AWS Certified Data Engineer – Associate DEA-C01 Exam Learning Path
- Just cleared the AWS Certified Data Engineer – Associate DEA-C01 exam with a score of 930/1000.
- AWS Certified Data Engineer – Associate DEA-C01 exam is the latest AWS exam released on 12th March 2024.
AWS Certified Data Engineer – Associate DEA-C01 Exam Content
- Data Engineer exam validates skills and knowledge in core data-related AWS services, ability to ingest and transform data, orchestrate data pipelines while applying programming concepts, design data models, manage data life cycles, and ensure data quality.
-
Exam also validates a candidate’s ability to complete the following tasks:
- Ingest and transform data, and orchestrate data pipelines while applying programming concepts.
- Choose an optimal data store, design data models, catalog data schemas, and manage data lifecycles.
- Operationalize, maintain, and monitor data pipelines. Analyze data and ensure data quality.

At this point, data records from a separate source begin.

(** The two responses of burst scoring, from the surviving metrics
    (lines 157-165 and 200-208). *)
Definition low_quality_burst (survived : list (float * float)) : MeasureResponse :=
  {| ok := false;
     distance_pd_mm := None;
     near_pd_mm := None;
     score := 0.0;
     frames_used := List.length survived;
     diagnostics := [("blur", map fst survived); ("clip_pct", map snd survived)];
     message := "Low-quality burst — retake" |}.

Definition scored_burst (survived : list (float * float))
    (med_blur med_clip : float) : MeasureResponse :=
  let score :=
    Py.round (0.7 * score_component_blur med_blur
              + 0.3 * score_component_clip med_clip)%float 3 in
  {| ok := true;
     distance_pd_mm := None;
     near_pd_mm := None;
     score := score;
     frames_used := List.length survived;
     diagnostics := [("blur", map fst survived); ("clip_pct", map snd survived)];
     message := banding score |}.

(** The two scoring curves in the words of the specification: 0.0 up to
    40.0, 1.0 from 160.0 on and linear in between; and 1.0 up to 4.0, 0.0
    from 16.0 on and linear in between. *)
Definition rising_curve (x : float) : float :=
  if (x <=? 40.0)%float then 0.0
  else if (160.0 <=? x)%float then 1.0
  else ((x - 40.0) / 120.0)%float.

Definition falling_curve (x : float) : float :=
  if (x <=? 4.0)%float then 1.0
  else if (16.0 <=? x)%float then 0.0
  else (1.0 - (x - 4.0) / 12.0)%float.

(** Example buffers: gray levels written on the three channels. *)
Definition px (v : Z) : Z * Z * Z := (v, v, v).

Definition gray_levels (rows : list (list Z)) : ndarray :=
  Mat3 (map (map px) rows).

(** sharpness 25600, clip 0 *)
Definition sharp_frame : ndarray := gray_levels [[100; 140]; [140; 100]]%Z.
(** sharpness 144, clip 0 *)
Definition soft_frame : ndarray := gray_levels [[100; 103]; [103; 100]]%Z.
(** sharpness 0, clip 0 *)
Definition flat_frame : ndarray := gray_levels [[7; 7; 7]; [7; 7; 7]]%Z.
(** sharpness about 83.95, clip about 11.1 *)
Definition spot_frame : ndarray :=
  gray_levels [[250; 250; 250]; [250; 255; 250]; [250; 250; 250]]%Z.
(** sharpness about 37352, clip about 11.1 *)
Definition glare_frame : ndarray :=
  gray_levels [[120; 120; 120]; [120; 130; 120]; [120; 120; 255]]%Z.
(** clip 100 *)
Definition checkerboard : ndarray :=
  gray_levels [[0; 255; 0]; [255; 0; 255]]%Z.
(** one channel *)
Definition gray_frame : ndarray := Mat1 [[128%Z]].

(** Example bursts: two sharp frames around three flat ones; five times
    the same frame; three different frames. *)
Definition hiccup_burst : list ndarray :=
  [sharp_frame; flat_frame; flat_frame; flat_frame; sharp_frame].

Definition steady_burst : list ndarray :=
  [sharp_frame; sharp_frame; sharp_frame; sharp_frame; sharp_frame].

Definition mixed_burst : list ndarray :=
  [spot_frame; soft_frame; glare_frame].

End Vocabulary.

(** ** server/main.py: the ready-check handler and the usage counter *)

Module endpoints.

Import cv2 quality_gates main.
Local Open Scope string_scope.

(** What a handler can raise: a missing key of a dictionary, or the error
    of a library call. *)
Inductive error : Type :=
| KeyError (key : string)
| LibraryError (e : exn).

(** [d[k]] *)
Definition getitem {V : Type} (d : dict V) (k : string) : error + V :=
  match dict_get d k with
  | Some v => inr v
  | None => inl (KeyError k)
  end.

Record ReadyCheckResponse : Type := {
  ready : bool;
  failing_gates : list string;
  guidance : string;
  action : option string;
  server_token : string;
  diagnostics : dict float
}.

(** [ready_check], lines 68-82: [bgr] is the array of line 66 and [uuid4]
    the string [str(uuid.uuid4())] of line 70.  The log line of lines
    72-73 reads the two keys of [metrics]; what it prints is not
    modelled. *)
Definition ready_check (bgr : ndarray) (uuid4 : string)
  : error + ReadyCheckResponse :=
  match evaluate_basic_gates bgr with
  | Raise e => inl (LibraryError e)
  | Return (ready, failing, guidance, metrics) =>
      let action : option string := None in
      let token := uuid4 in
      match getitem metrics "blur_laplacian_var" with
      | inl e => inl e
      | inr _ =>
          match getitem metrics "lighting_clip_pct" with
          | inl e => inl e
          | inr _ =>
              inr {| ready := ready;
                     failing_gates := failing;
                     guidance := guidance;
                     action := action;
                     server_token := token;
                     diagnostics := metrics |}
          end
      end
  end.

(** [usage], lines 212-214. *)
Definition usage (st : State) : dict Z :=
  [("measure_calls", USAGE_COUNTER st)].

End endpoints.

(** ** Python's numbers: ints, and the floats made from them *)
Module PyNum.

Local Open Scope Z_scope.

Inductive error : Type :=
| OverflowError
| ValueError
| ZeroDivisionError.

(** A computed value as a float; a value too large for the format raises. *)
Definition finite_float (x : spec_float) : error + float :=
  match x with
  | S754_infinity _ => inl OverflowError
  | _ => inr (SF2Prim x)
  end.

(** [float(n)] for an int [n]: the nearest float, ties to even. *)
Definition float_of_int (n : Z) : error + float :=
  finite_float (binary_normalize prec emax n 0 false).

(** [a / b] for two ints: the nearest float of the exact quotient. *)
Definition truediv (a b : Z) : error + float :=
  match b, a with
  | Z0, _ => inl ZeroDivisionError
  | Zpos _, Z0 => inr zero
  | Zneg _, Z0 => inr neg_zero
  | Zpos d, Zpos n =>
      finite_float (SFdiv prec emax (S754_finite false n 0) (S754_finite false d 0))
  | Zpos d, Zneg n =>
      finite_float (SFdiv prec emax (S754_finite true n 0) (S754_finite false d 0))
  | Zneg d, Zpos n =>
      finite_float (SFdiv prec emax (S754_finite false n 0) (S754_finite true d 0))
  | Zneg d, Zneg n =>
      finite_float (SFdiv prec emax (S754_finite true n 0) (S754_finite true d 0))
  end.

(** [n * x] for an int [n] and a float [x]: [float(n) * x]. *)
Definition int_mul_float (n : Z) (x : float) : error + float :=
  match float_of_int n with
  | inl e => inl e
  | inr f => inr (f * x)%float
  end.

(** [int(x)] for a float [x]: truncation towards zero. *)
Definition int (x : float) : error + Z :=
  match Prim2SF x with
  | S754_nan => inl ValueError
  | S754_infinity _ => inl OverflowError
  | S754_zero _ => inr 0
  | S754_finite s m e =>
      inr (cond_Zopp s (if 0 <=? e then Zpos m * 2 ^ e else Zpos m / 2 ^ (- e)))
  end.

End PyNum.

(** ** server/main.py: the downscale before the metrics *)
Module preprocessing.

Import PyNum.
Local Open Scope Z_scope.

Definition max_w : Z := 960.

(** Lines 60-63 of [ready_check] and 137-140 of [measure]: the size
    handed to [pil.resize] for an image of the given width and height, or
    [None] when the image is left as it is. *)
Definition downscale (width height : Z) : error + option (Z * Z) :=
  if max_w <? width then
    match truediv max_w width with
    | inl e => inl e
    | inr ratio =>
        match int_mul_float height ratio with
        | inl e => inl e
        | inr scaled_height =>
            match int scaled_height with
            | inl e => inl e
            | inr h => inr (Some (max_w, h))
            end
        end
    end
  else inr None.
(** * abstrastore: the addressing scheme and the transaction log

    A shallow embedding of [pkg/schema/schema.go] (tables, indices and the
    object-store paths they map to) and of the transaction file of the same
    package (the [Transaction] state gate [IsOk] and the step log filled by
    [AddStep]), with the properties the specification states about them.

    Go strings are byte strings: they are embedded as [string], whose
    characters are the 256 byte values, and [len] is [String.length]. *)

From Stdlib Require Import ZArith Ascii Lia DecimalString DecimalPos.
From stdpp Require Import gmap strings list.

Local Open Scope Z_scope.

(** ** Outcomes of Go calls *)

(** A call returns normally or panics; a run-time panic carries its message. *)
Inductive exec (A : Type) : Type :=
| Done (a : A)
| Panicked (msg : string).
Arguments Done {A} a.
Arguments Panicked {A} msg.

(** ** Byte strings: slicing *)

Module GoString.

(** [s[n:]] for [n <= len s]. *)
Fixpoint drop (n : nat) (s : string) : string :=
  match n, s with
  | O, _ => s
  | S n', String _ s' => drop n' s'
  | S _, EmptyString => EmptyString
  end.

(** [s[:n]] for [n <= len s]. *)
Fixpoint take (n : nat) (s : string) : string :=
  match n, s with
  | O, _ => EmptyString
  | S n', String c s' => String c (take n' s')
  | S _, EmptyString => EmptyString
  end.

(** [strings.HasPrefix s sep]: [len s >= len sep && s[:len sep] == sep]. *)
Fixpoint HasPrefix (s sep : string) {struct sep} : bool :=
  match sep, s with
  | EmptyString, _ => true
  | String _ _, EmptyString => false
  | String a sep', String b s' => if Ascii.eqb a b then HasPrefix s' sep' else false
  end.

(** [strings.HasSuffix s suffix]:
    [len s >= len suffix && s[len s - len suffix:] == suffix]. *)
Definition HasSuffix (s suffix : string) : bool :=
  (String.length suffix <=? String.length s)%nat
  && String.eqb (drop (String.length s - String.length suffix) s) suffix.

(** [strings.Index s sep]: the index of the first instance of [sep] in [s],
    or [-1] when [sep] does not occur. *)
Fixpoint Index (s sep : string) : Z :=
  if HasPrefix s sep then 0
  else match s with
       | EmptyString => -1
       | String _ s' => let r := Index s' sep in if r <? 0 then -1 else r + 1
       end.
(** X5.  [Validate] looks at the id, the event type, the action and the two
    regexes, and at nothing else: hooks that agree on these five get the same
    answer, whatever their action details and compiled matchers are. *)
Theorem Validate_reads_five_fields h h' :
  ID h = ID h' ->
  EventType h = EventType h' ->
  Action h = Action h' ->
  RouteMatchesRegex h = RouteMatchesRegex h' ->
  MethodMatchesRegex h = MethodMatchesRegex h' ->
  result (Validate h) = result (Validate h') /\
  compiled (Validate h) = compiled (Validate h').
Proof.
  intros Hid Het Hact Hr Hm.
  destruct (ensureInitialized_reads_regexes h h' Hr Hm) as [Hres Hlog].
  rewrite !Validate_result, !Validate_compiled_cases.
  now rewrite Hid, Het, Hact, Hres, Hlog.
Qed.

(** X6.  [MatchesRequest] looks at the two regexes and, for a regex that is
    nil, at the compiled matcher the hook carries: the id, the event type, the
    action, the action details and the compiled matcher of a regex that is
    present make no difference to what it returns or to whether it panics. *)
Theorem MatchesRequest_reads_matchers h h' r :
  RouteMatchesRegex h = RouteMatchesRegex h' ->
  MethodMatchesRegex h = MethodMatchesRegex h' ->
  (RouteMatchesRegex h = None ->
     RouteMatchesRegexCompiled h = RouteMatchesRegexCompiled h') ->
  (MethodMatchesRegex h = None ->
     MethodMatchesRegexCompiled h = MethodMatchesRegexCompiled h') ->
  result (MatchesRequest h r) = result (MatchesRequest h' r).
Proof.
  intros Hr Hm Hrc Hmc. rewrite !MatchesRequest_result.
  unfold ensureInitialized, ensureMethodInitialized. rewrite <- Hr, <- Hm.
  destruct (RouteMatchesRegex h) as [p|]; [destruct (Compile p) as [re|e]|];
    simpl; rewrite <- ?Hm;
    (destruct (MethodMatchesRegex h) as [q|];
     [destruct (Compile q) as [re'|e']|]); simpl;
    rewrite <- ?(Hrc eq_refl), <- ?(Hmc eq_refl); reflexivity.
Qed.
Definition new_failure_data : FailureData :=
  {| failures := ∅; consecutive_fails := ∅; last_success := ∅;
     total_runs := 0; successful_runs := 0 |}.

(** A file with its modification time. *)
Record FailureFile := { ff_mtime : Z; ff_data : FailureData }.

(** ** The browser

    Every navigation of an adapter meets one page; what the adapter can
    observe on it is fixed by the page.  A [Feed] hands out the pages of one
    site in the order of the visits. *)

Record Feed (A : Type) := { feed_visits : nat; feed_page : nat -> A }.
Arguments feed_visits {A} f.
Arguments feed_page {A} f.

Definition feed_next {A} (f : Feed A) : A * Feed A :=
  (feed_page f (feed_visits f),
   {| feed_visits := S (feed_visits f); feed_page := feed_page f |}).

(** An element of a page: its [href] (or the one of the enclosing link),
    unless reading it raises. *)
Definition Element : Type := Outcome (option string).

(** A visit of mollygram.com: the outcome of [page.goto] for a timeout, of
    the search, of the scrolling (were the download buttons found?), the
    presence of a "not found" text, and the download elements. *)
Record MollyPage := {
  m_goto : Z -> Outcome unit;
  m_search : Outcome unit;
  m_scroll : Outcome bool;
  m_not_found : Outcome bool;
  m_elements : Outcome (list Element)
}.

(** A visit of storiesviewer.net: the HTTP status, the search, the two
    notices, the wait for the stories, the [media.php] links, and the two
    [page.reload()] that [retry_storiesviewer] may ask for afterwards. *)
Record ViewerPage := {
  v_goto : Z -> Outcome Z;
  v_search : Outcome unit;
  v_unavailable : bool;
  v_no_stories : bool;
  v_stories : Outcome unit;
  v_elements : Outcome (list Element);
  v_reload : Outcome unit;
  v_reload_again : Outcome unit
}.

(** A visit of instasaved.net. *)
Record InstaPage := {
  i_goto : Z -> Outcome Z;
  i_scroll : Outcome unit;
  i_elements : Outcome (list Element)
}.

(** A visit of iqsaved.com: the download buttons, the [img2.php] links, and
    the order in which the Python set of the links found is listed. *)
Record IqPage := {
  q_goto : Z -> Outcome Z;
  q_scroll : Outcome unit;
  q_buttons : Outcome (list Element);
  q_links : Outcome (list Element);
  q_order : list string -> list string
}.

Record Browser := {
  molly : Feed MollyPage;
  viewer : Feed ViewerPage;
  insta : Feed InstaPage;
  iq : Feed IqPage
}.

(** The part of the world that the adapters work on: the clock, the health
    tracker's files ([failure_tracker.json], and [error_log.txt] with the
    time of its last change; the log exists when it has lines) and the
    browser. *)
Record Sys := {
  now : Z;
  failure_file : option FailureFile;
  error_log : list ErrorLine;
  error_log_mtime : Z;
  browser : Browser
}.

Definition set_failure_file (f : option FailureFile) (s : Sys) : Sys :=
  {| now := now s; failure_file := f; error_log := error_log s;
     error_log_mtime := error_log_mtime s; browser := browser s |}.

Definition append_error_log (l : ErrorLine) (s : Sys) : Sys :=
  {| now := now s; failure_file := failure_file s;
     error_log := (error_log s ++ [l])%list; error_log_mtime := now s;
     browser := browser s |}.

Definition remove_error_log (s : Sys) : Sys :=
  {| now := now s; failure_file := failure_file s; error_log := [];
     error_log_mtime := error_log_mtime s; browser := browser s |}.

Definition set_browser (b : Browser) (s : Sys) : Sys :=
  {| now := now s; failure_file := failure_file s; error_log := error_log s;
     error_log_mtime := error_log_mtime s; browser := b |}.

(* ===================================================================== *)
(** ** Health tracker and adaptive timeout *)
(* ===================================================================== *)

(** The outcomes after which a source counts as working. *)
Definition resetting_statuses : list string :=
  ["SUCCESS"; "NO_STORIES"; "SERVER_UNAVAILABLE"].

Definition load_failure_data (s : Sys) : FailureData :=
  match failure_file s with
  | Some f => ff_data f
  | None => new_failure_data
  end.

(** [data["consecutive_fails"].get(site, 0)] *)
Definition fails_of (data : FailureData) (site : string) : Z :=
  default 0 (consecutive_fails data !! site).

(** [track_failure(site, status)]: one more recorded outcome; the counter of
    the site is reset or incremented; the file is written back; the new
    counter is returned. *)
Definition track_failure (site status : string) (s : Sys) : Z * Sys :=
  let data := load_failure_data s in
  let runs := total_runs data + 1 in
  if in_list status resetting_statuses then
    let success := String.eqb status "SUCCESS" in
    let data' :=
      {| failures := failures data;
         consecutive_fails := <[site := 0]> (consecutive_fails data);
         last_success :=
           if success then <[site := now s]> (last_success data)
           else last_success data;
         total_runs := runs;
         successful_runs :=
           if success then successful_runs data + 1
           else successful_runs data |} in
    (fails_of data' site,
     set_failure_file (Some {| ff_mtime := now s; ff_data := data' |}) s)
  else
    let current_fails := fails_of data site in
    let data' :=
      {| failures := failures data;
         consecutive_fails :=
           <[site := current_fails + 1]> (consecutive_fails data);
         last_success := last_success data;
         total_runs := runs;
         successful_runs := successful_runs data |} in
    (fails_of data' site,
     set_failure_file (Some {| ff_mtime := now s; ff_data := data' |})
       (append_error_log
          (FailureLine (now s) site status (current_fails + 1)) s)).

- Implement appropriate authentication, authorization, data encryption, privacy, and governance. Enable logging
Refer AWS Certified Data Engineer – Associate DEA-C01 Exam Guide
AWS Certified Data Engineer – Associate DEA-C01 Exam Summary
- DEA-C01 exam consists of 65 questions in 130 minutes, and the time is more than sufficient if you are well-prepared.
- DEA-C01 exam includes two types of questions, multiple-choice and multiple-response.
- DEA-C01 has a scaled score between 100 and 1,000. The scaled score needed to pass the exam is 720.
- Associate exams currently cost $ 150 + tax.
- You can get an additional 30 minutes if English is your second language by requesting Exam Accommodations. It might not be needed for Associate exams but is helpful for Professional and Specialty ones.
- AWS exams can be taken either remotely or online, I prefer to take them online as it provides a lot of flexibility. Just make sure you have a proper place to take the exam with no disturbance and nothing around you.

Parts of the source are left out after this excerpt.